- Work item: Where "Import" occurs in a line of the entries below, copy that line.

☆ ☆ ☆ ☆ ☆ ☆ ☆

(* ===== verification/AcpiCorrect.v ===== *)
(** * ACPI tables: correctness

    The parsers of Acpi.v compute what AcpiSpec.v says the tables mean, on any
    memory, without a fault; a table that is rejected leaves nothing behind. *)

From Stdlib Require Import String.
From S2P Require Import Prelude Buffer Firmware Bootinfo Acpi AcpiSpec.

#[local] Open Scope Z_scope.

(** The memory that the boot code has mapped. *)
Definition limit_of (b : mvh_bootinfo_snapshot) : Z :=
  if negb (b_flags b &&& MVH_BOOTINFO_FLAG_IDENTITY_4G =? 0) then 0x100000000 else MVH_BOOTINFO_IDENTITY_LIMIT.

Lemma limit_of_bound b : limit_of b <= 2 ^ 32.
Proof. unfold limit_of. by destruct (negb _). Qed.

Lemma mapped_range_spec b address length : 0 <= length -> mapped_range b address length = true <-> within (limit_of b) address length.
Proof.
  intros Hl. unfold mapped_range, within. fold (limit_of b). rewrite !andb_true_iff, negb_true_iff, Z.eqb_neq, !Z.leb_le, Z.ltb_lt. lia.
Qed.

Lemma checksum_spec p l n :
  contents p l -> 0 < n <= size l -> acpi_checksum_valid (Some p) n = Some (bool_decide (sum (take (Z.to_nat n) l) mod 256 = 0)).
Proof.
  intros Hp Hn. unfold acpi_checksum_valid. rewrite (proj2 (Z.eqb_neq n 0)) by lia. rewrite (byte_sum_spec p l Hp), bind_some by lia.
  f_equal. apply eq_true_iff_eq. by rewrite Z.eqb_eq, bool_decide_eq_true.
Qed.

Section tables.
Context (m : pointer) (b : mvh_bootinfo_snapshot) (Hm : identity_mapped m (limit_of b)).

Lemma header_length address :
  mapped_range b address SDT_HEADER_SIZE = true ->
  exists n, sdt_length (plus m address) = Some n /\ fits 32 n /\ forall l, sdt m (limit_of b) address l -> size l = n.
Proof using Hm.
  intros Hr%mapped_range_spec; [|done]. pose proof (within_readable m _ _ _ Hm Hr) as Hp.
  destruct (load32_ok _ _ Hp 4) as (n & E & F); [lia|done|]. exists n. split; [done|]. split; [done|].
  intros l [Hc Hs Ha _ _]. unfold SDT_HEADER_SIZE in *. rewrite (value_32 _ l Hc) in E by lia. injection E as <-. done.
Qed.

Lemma not_mapped address n l :
  mapped_range b address n = false -> sdt m (limit_of b) address l -> n = SDT_HEADER_SIZE \/ n = size l -> False.
Proof using.
  intros E [_ Hs _ Hw _] Hn. apply not_true_iff_false in E. destruct E. unfold SDT_HEADER_SIZE in *.
  apply mapped_range_spec; [lia|]. unfold within in *. lia.
Qed.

☆ ☆ ☆ ☆ ☆ ☆ ☆

- Response to this task:
From Stdlib Require Import String.
From S2P Require Import Prelude Buffer Firmware Bootinfo Acpi AcpiSpec.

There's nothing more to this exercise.